Um die prekäre Sicherheitslage weiß Jana Brandt von den Ärzten ohne Grenzen. Ihre Organisation betreut knapp 2000 Mitarbeiter in elf Provinzen des Landes. „Sie sind dem Krieg ausgesetzt“, betont sie. Sechs Angriffen waren Einrichtungen der Vereinigung bisher ausgeliefert. Patienten und Mitarbeiter kamen ums Leben. „Wir versuchen, das Risiko zu minimieren, indem wir Menschen in den Gebieten aller Kriegsparteien helfen und uns nicht viel im Land bewegen.“ Wirklich sicher ist dennoch niemand.

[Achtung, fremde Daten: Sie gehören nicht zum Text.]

(** * A shallow embedding of the B+Tree index of [wanderingj/db]

    Sources embedded here:
    - [src/page/b_plus_tree_leaf_page.cpp]      (module [BPlusTreeLeafPage])
    - [src/page/b_plus_tree_internal_page.cpp]  (module [BPlusTreeInternalPage])
    - [src/index/b_plus_tree.cpp]               (module [BPlusTree])
    - [src/include/concurrency/transaction.h]   (module [Transaction])

    Conventions.
    - A C++ [int] is a [Z].  Sizes and slot indices stay far below 2^31 (a
      page holds at most a few hundred slots), so no arithmetic here wraps;
      integer division is the truncating [Z.quot] of C++.
    - A node page overlays a header and a slot array on a fixed byte buffer.
      The slot array is a [list] whose length is the number of slots that
      physically fit in the buffer; the [size_] header field is kept apart
      from it, as in the source, so slots at or beyond [size_] keep whatever
      they held.  An access outside the buffer is undefined behaviour in
      C++; it is the result [None] here.
    - A key comparator is a function to [Z] (negative, zero, positive). *)

From stdpp Require Import gmap strings list.
From Stdlib Require Import ZArith Lia.

Local Open Scope Z_scope.

Definition page_id_t := Z.
Definition INVALID_PAGE_ID : page_id_t := -1.
Definition HEADER_PAGE_ID : page_id_t := 0.

(** ** Slot arrays and counted loops *)

Section SlotArray.
Context {T : Type}.

(** [array[i]] as an rvalue. *)
Definition slot_read (a : list T) (i : Z) : option T :=
  if decide (0 ≤ i) then a !! Z.to_nat i else None.
(* ================================================================= *)
(** ** The variable [tau_hat] through the loop *)

(** From a [tau_hat] in [[0, 1)] no branch assigns it: every family is
    evaluated at that value. *)
Lemma family_loop_in_range
      (cvolume : string -> point -> point -> point -> point -> dependency -> Q)
      (entropy : list Q -> list Q -> distance)
      (K : Z) (emp : list Q) (fs : list string) (st : loop_state) :
  (1 <= K)%Z -> 0 <= tau_hat st -> tau_hat st < 1 ->
  exists st',
    for_each fs (family_body cvolume entropy K emp) st = Ok st' /\
    tau_hat st' = tau_hat st /\
    built st' = built st ++ map (fun g => (g, tau_hat st)) fs.
Proof.
  intro HK. revert st. induction fs as [|f fs IH]; intros st H0 H1; simpl.
  - exists st. rewrite app_nil_r. repeat split.
  - destruct (family_body_cases cvolume entropy K emp HK f st)
      as [(_ & L & _) | (t & d & E & Hfree & Hres)].
    { exfalso. apply (Qlt_irrefl (tau_hat st)).
      eapply Qlt_le_trans; [exact L|]. eapply Qle_trans; [|exact H0]. discriminate. }
    assert (Ht : t = tau_hat st).
    { destruct (is_restricted f) eqn:Er; [|now apply Hfree].
      destruct (Hres eq_refl) as [_ [[L _]|[[L _]|(_ & _ & ->)]]]; [| |reflexivity];
        exfalso; apply (Qlt_irrefl (tau_hat st)).
      - eapply Qlt_le_trans; eassumption.
      - eapply Qlt_le_trans; eassumption. }
    subst t. rewrite E.
    destruct (IH (mkState (tau_hat st) (dict_set (distances st) f d)
                          (built st ++ [(f, tau_hat st)])) H0 H1)
      as (st' & E' & Ht' & Hb').
    exists st'. split; [exact E'|]. split; [exact Ht'|].
    rewrite Hb'. simpl. now rewrite <- app_assoc.
Qed.

(** When the empirical [tau_hat] lies in [[0, 1)] nothing is clamped:
    every candidate, restricted or not, is evaluated at the empirical
    value, the parameter is inverted from it, and it is the [tau_hat]
    returned. *)
Theorem tau_hat_kept_in_range
        (cvolume : string -> point -> point -> point -> point -> dependency -> Q)
        (pit : ndarray -> ndarray) (kendalls_tau : ndarray -> Q)
        (entropy : list Q -> list Q -> distance)
        (param : Type) (invcopulastat : string -> dependency -> param)
        (iteritems : dict -> list (string * distance))
        (X : ndarray) (K : Z) (family_search : list string) :
  (1 <= K)%Z -> 0 <= kendalls_tau X -> kendalls_tau X < 1 ->
  (forall emp, exists st,
     family_loop cvolume entropy K emp (kendalls_tau X) family_search = Ok st /\
     tau_hat st = kendalls_tau X /\
     built st = map (fun g => (g, kendalls_tau X)) family_search) /\
  (forall f p t,
     optimalCopulaFamily cvolume pit kendalls_tau entropy invcopulastat
                         iteritems X K family_search = Ok (f, p, t) ->
     t = kendalls_tau X /\ p = invcopulastat f (kendall (kendalls_tau X))).
Proof.
  intros HK H0 H1.
  assert (Hloop : forall emp, exists st,
     family_loop cvolume entropy K emp (kendalls_tau X) family_search = Ok st /\
     tau_hat st = kendalls_tau X /\
     built st = map (fun g => (g, kendalls_tau X)) family_search).
  { intro emp.
    destruct (family_loop_in_range cvolume entropy K emp family_search
                (mkState (kendalls_tau X) [] []) HK H0 H1) as (st & E & Ht & Hb).
    exists st. split; [exact E|]. split; [exact Ht | exact Hb]. }
  split; [exact Hloop|].
  intros f p t Hrun.
  apply optimalCopulaFamily_inv in Hrun as (emp & st & E & Hsel).
  destruct (Hloop emp) as (st' & E' & Ht' & _).
  rewrite E in E'. injection E' as <-.
  unfold selected in Hsel.
  destruct (snd (search_min (iteritems (distances st)))); [|discriminate].
  injection Hsel as <- <- <-. rewrite Ht'. split; reflexivity.
Qed.
Variable host : ByteOrder.
Variable eviofmt : Evioswap.mem -> Evioswap.ptr -> Z -> Z * list Z.
Variable eviofmtswap :
  Evioswap.mem -> Evioswap.ptr -> Z -> list Z -> Z -> bool -> Z -> Evioswap.mem * Z.

(** What the in-place swap of a part does in evioswap.c, in either
    direction: with [tolocal] the part is given in the other byte order
    and comes out in the order of the host, without it the reverse; the
    words before and after the part and the other array stay. *)
Definition c_swaps_in_place (p : part) (y x : list Z) : Prop :=
  forall (fuel : nat) (pre post other : list Z) (tolocal : bool),
    Z.of_nat (length pre + length y + length post) < 2 ^ 31 ->
    let src := if tolocal then x else y in
    let tgt := if tolocal then y else x in
    let swap_data := Evioswap.swap_data host eviofmt eviofmtswap fuel tolocal in
    match p with
    | Data type =>
        (length y + 2 <= fuel)%nat ->
        swap_data (Evioswap.mkmem (pre ++ src ++ post) other)
          (Evioswap.Data (Z.of_nat (length pre))) type (Z.of_nat (length y))
          Evioswap.Null
        = Evioswap.Done (Evioswap.mkmem (pre ++ tgt ++ post) other)
    | Fragment f =>
        (length y + 1 <= fuel)%nat ->
        c_swap_fragment_body f swap_data
          (Evioswap.mkmem (pre ++ src ++ post) other)
          (Evioswap.Data (Z.of_nat (length pre))) tolocal Evioswap.Null
        = Evioswap.Done (Evioswap.mkmem (pre ++ tgt ++ post) other)
    | Fragments f =>
        (length y + 1 <= fuel)%nat ->
        forall (n : nat) (base l : Z),
          base + l = Z.of_nat (length pre) -> 0 <= base -> 0 <= l ->
          (length y + 1 <= n)%nat ->
          Evioswap.fragment_loop n
            (fun m b d => c_swap_fragment_body f swap_data m b tolocal d)
            (c_fraglen_of f)
            (Evioswap.mkmem (pre ++ src ++ post) other)
            (Evioswap.Data base) tolocal Evioswap.Null
            l (l + Z.of_nat (length y))
          = Evioswap.Done (Evioswap.mkmem (pre ++ tgt ++ post) other)
    end.

End CSwaps.

Section CSwapsToDest.

Variable host : ByteOrder.
Variable eviofmt : Evioswap.mem -> Evioswap.ptr -> Z -> Z * list Z.
Variable eviofmtswap :
  Evioswap.mem -> Evioswap.ptr -> Z -> list Z -> Z -> bool -> Z -> Evioswap.mem * Z.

Nicht einmal spielende Kinder auf einem Feld bei Dubba. Nachdem die achtjährige Amarah Saeed Mohammad in die Klinik nach Motscha gebracht wurde, stellt ein Mediziner der Ärzte ohne Grenzen Paris die Diagnose: eine Bauchwunde mit verletztem Dickdarm. „Wir könnten den Dickdarm sofort operieren, aber oft verheilt das nicht gut“, sagt der Chirurg in die Kamera. „Eine undichte Naht könnte dann eine Bauchfellentzündung verursachen.“ Dann blendet das Video das Mädchen ein. In einer Nahaufnahme, eingewickelt in weiße Laken, ein Tropf im Vordergrund. Amarah hatte Glück. Ein anderer Junge starb noch auf dem Feld, bei den Schafen.